El retrato de Lolita, la joven víctima, es igualmente problemático. Nabokov, a pesar de sus esfuerzos por darle complejidad, la presenta principalmente como un objeto de deseo. La mirada de Humbert hacia ella se convierte en la nuestra, y es imposible escapar de la deshumanización que impone esa perspectiva. No importa cuántas veces Humbert se refiera a ella como un ser etéreo o un “símbolo”, Lolita sigue siendo, ante los ojos del lector, una niña que se ve constantemente reducida a un cuerpo y un deseo, sin agencia, sin voz. Y no se engañe el lector: este es el verdadero “logro” de Nabokov, que logre que el lector se identifique con la mirada del agresor, que acepte como legítima una forma de ver el mundo que no solo es errónea, sino peligrosa.
Se nos dice que la novela es una reflexión sobre el mal, sobre las profundidades a las que puede llegar un ser humano cuando pierde toda brújula ética. Pero lo que Lolita realmente propone, con su estilo barroco y su prosa envolvente, es un enfoque que trivializa esa maldad. Cuando se le da forma literaria, el mal deja de ser condenable, y pasa a ser simplemente una anécdota literaria, un tema sobre el que se puede divagar con cierta fascinación esteticista. De este modo, lo que debería ser un relato conmovedor sobre la inocencia perdida se convierte en una celebración del egoísmo y la degeneración humana, un ejercicio de exhibicionismo intelectual que no busca redimir a nadie, sino tan solo captar la atención del lector con la agudeza de sus frases.

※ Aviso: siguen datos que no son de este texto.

(** * The sketch text formats of [parser.hh], embedded and checked

    [parser.hh] holds three classes: [ParserBase] (character classes and the
    fixed-width numeric decoders), [RawFormat] (the flat coordinate stream)
    and [SketchFormat] (tokenizer, element grammar and scene assembly).
    Each C++ function is transcribed below under its own name; the theorems
    at the end of the file are stated about these transcriptions. *)

From Stdlib Require Import ZArith List String Ascii Bool Lia Arith Znumtheory.
From Stdlib Require Import Floats.SpecFloat.
Import ListNotations.
Local Open Scope string_scope.
Local Open Scope Z_scope.

(** ** Outcomes of a run

    A C++ call either returns, or stops the program: a failed [assert]
    aborts, an index or position outside its container is the other way a
    run of this code can go wrong ([std::out_of_range] from [substr], or an
    access the language leaves undefined).  [OutOfFuel] belongs to the model
    only: loops whose trip count is not a syntactic bound recurse on a
    counter, and [sketch_parse_never_out_of_fuel] and [raw_parse_never_out_of_fuel]
    show that the counter handed to them is never used up. *)

Inductive Fault : Type :=
| AssertionFailed
| OutOfRange
| OutOfFuel.

Inductive run (A : Type) : Type :=
| Ret (a : A)
| Abort (f : Fault).
Arguments Ret {A} a.
Arguments Abort {A} f.

Definition bind {A B : Type} (m : run A) (k : A -> run B) : run B :=
  match m with
  | Ret a => k a
  | Abort f => Abort f
  end.

Notation "x <- m ;; k" := (bind m (fun x => k))
  (at level 61, m at next level, right associativity).
Notation "'assert!' b ;; k" := (if b then k else Abort AssertionFailed)
  (at level 61, b at next level, right associativity).

(** A run that returns or fails an assertion: it reads nothing outside
    its data. *)
Definition inBounds {A : Type} (r : run A) : Prop :=
  (exists a, r = Ret a) \/ r = Abort AssertionFailed.

(** ** Machine integers

    The integer types the decoders are instantiated at.  A value of a type
    is a [Z] inside the type's range; [wrap] is the conversion to the type
    (reduction modulo [2^bits], read as two's complement for signed types).
    Signed arithmetic that leaves the range is written with the same
    wrap-around. *)

Inductive IntType : Type :=
| int8_t | int16_t | int32_t | int64_t
| uint8_t | uint16_t | uint32_t | uint64_t.

Definition bits (T : IntType) : Z :=
  match T with
  | int8_t | uint8_t => 8
  | int16_t | uint16_t => 16
  | int32_t | uint32_t => 32
  | int64_t | uint64_t => 64
  end.

Definition is_signed (T : IntType) : bool :=
  match T with
  | int8_t | int16_t | int32_t | int64_t => true
  | _ => false
  end.

Definition wrap (T : IntType) (z : Z) : Z :=
  if is_signed T
  then (z + 2 ^ (bits T - 1)) mod 2 ^ bits T - 2 ^ (bits T - 1)
  else z mod 2 ^ bits T.

(** Integer promotion: an operand of a type narrower than [int] is converted
    to [int]. *)
Definition promote (T : IntType) : IntType :=
  if bits T <? 32 then int32_t else T.

(** The usual arithmetic conversions: the type a binary operator works in. *)
Definition common (A B : IntType) : IntType :=
  let A := promote A in
  let B := promote B in
  if Bool.eqb (is_signed A) (is_signed B)
  then (if bits A <? bits B then B else A)
  else
    let s := if is_signed A then A else B in
    let u := if is_signed A then B else A in
    if bits s <=? bits u then u else s.

Definition arith (op : Z -> Z -> Z) (A : IntType) (a : Z) (B : IntType) (b : Z) : Z :=
  let C := common A B in wrap C (op (wrap C a) (wrap C b)).

Definition geq (A : IntType) (a : Z) (B : IntType) (b : Z) : bool :=
  let C := common A B in wrap C b <=? wrap C a.

(** ** ParserBase *)

Module ParserBase.

Definition code (c : ascii) : Z := Z.of_N (N_of_ascii c).

Definition isNewline (c : ascii) : bool :=
  Ascii.eqb c "010" || Ascii.eqb c "013".
Definition isWhitespace (c : ascii) : bool :=
  Ascii.eqb c " " || Ascii.eqb c "009" || Ascii.eqb c "010" || Ascii.eqb c "013".
Definition isLowercase (c : ascii) : bool := (code "a" <=? code c) && (code c <=? code "z").
Definition isUppercase (c : ascii) : bool := (code "A" <=? code c) && (code c <=? code "Z").
Definition isBase10 (c : ascii) : bool := (code "0" <=? code c) && (code c <=? code "9").
Definition isBase36 (c : ascii) : bool := isBase10 c || isLowercase c || isUppercase c.

(** [isAny(c, "...")]: membership of a character in a string. *)
Fixpoint isAny (c : ascii) (s : string) : bool :=
  match s with
  | EmptyString => false
  | String d s' => Ascii.eqb c d || isAny c s'
  end.

(** The value of one digit, an [int]. *)
Definition digit36 (c : ascii) : Z :=
  if isBase10 c then code c - code "0"
  else if isLowercase c then code c - code "a" + 10
  else code c - code "A" + 10.

(** Modelled from the spec: [pow] of [math.hh], which is not among the
    sources.  [pow(36u, N)] is [36^N]; it is computed and stored in
    [unsigned] ([constexpr unsigned exp]), hence modulo [2^32]. *)
Definition exp (N : nat) : Z := (36 ^ Z.of_nat N) mod 2 ^ 32.

(** Modelled from the spec: [Log2_36] of [math.hh] is the base-two logarithm
    of 36, so that [static_assert(N*Log2_36 <= 8*sizeof(T))] is the check
    [36^N <= 2^(bits in T)] its comment announces. *)
Definition static_assert_ok (N : nat) (T : IntType) : bool :=
  36 ^ Z.of_nat N <=? 2 ^ bits T.

(** The loop of [base36]: [result = 36*result + digit], the right-hand side
    computed in the common type of [int] and [T], then converted to [T]. *)
Fixpoint base36_loop (T : IntType) (str : string) (result : Z) : run Z :=
  match str with
  | EmptyString => Ret result
  | String c str' =>
      assert! isBase36 c ;;
      base36_loop T str'
        (wrap T (arith Z.add T (arith Z.mul int32_t 36 T result) int32_t (digit36 c)))
  end.

(** The body of [base36<N,T>(str)], with [exp] the value of the constant
    [exp], a value of [unsigned]. *)
Definition base36_with (exp : Z) (N : nat) (T : IntType) (str : string) : run Z :=
  assert! (Nat.leb (String.length str) N) ;;
  result <- base36_loop T str 0 ;;
  if is_signed T
  then
    if geq T result uint32_t (exp / 2)
    then Ret (wrap T (arith Z.sub T result uint32_t exp))
    else Ret result
  else Ret result.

Nabokov, al contrario de lo que algunos de sus seguidores aseguran, no está aquí para iluminar el alma humana, sino para mostrar, a través de su destreza lingüística, hasta qué punto la literatura puede ser utilizada para embellecer lo que es moralmente atroz. En este sentido, Lolita se convierte en una obra profundamente peligrosa. No porque nos presente una historia compleja y humana, sino porque transforma lo inaceptable en algo tolerable, incluso atractivo, gracias a su envoltorio narrativo. La literatura debe ser un espejo de la condición humana, no un artefacto para distorsionarla.
A los lectores que defienden a Lolita como una obra maestra literaria, les invito a pensar qué significa realmente ser un “maestro” de la literatura. No es simplemente una cuestión de técnica; es la capacidad de guiar al lector hacia un mayor entendimiento de sí mismo y del mundo. Nabokov, en cambio, en su afán por sobresalir con su pluma, nos lleva a una región oscura de la mente humana sin ofrecer ninguna salida, sin provocar una reflexión genuina, sin dejar espacio para la reparación o la justicia. Y eso, a mi juicio, no es literatura, sino una mera exhibición de talento vacío, una provocación sin propósito.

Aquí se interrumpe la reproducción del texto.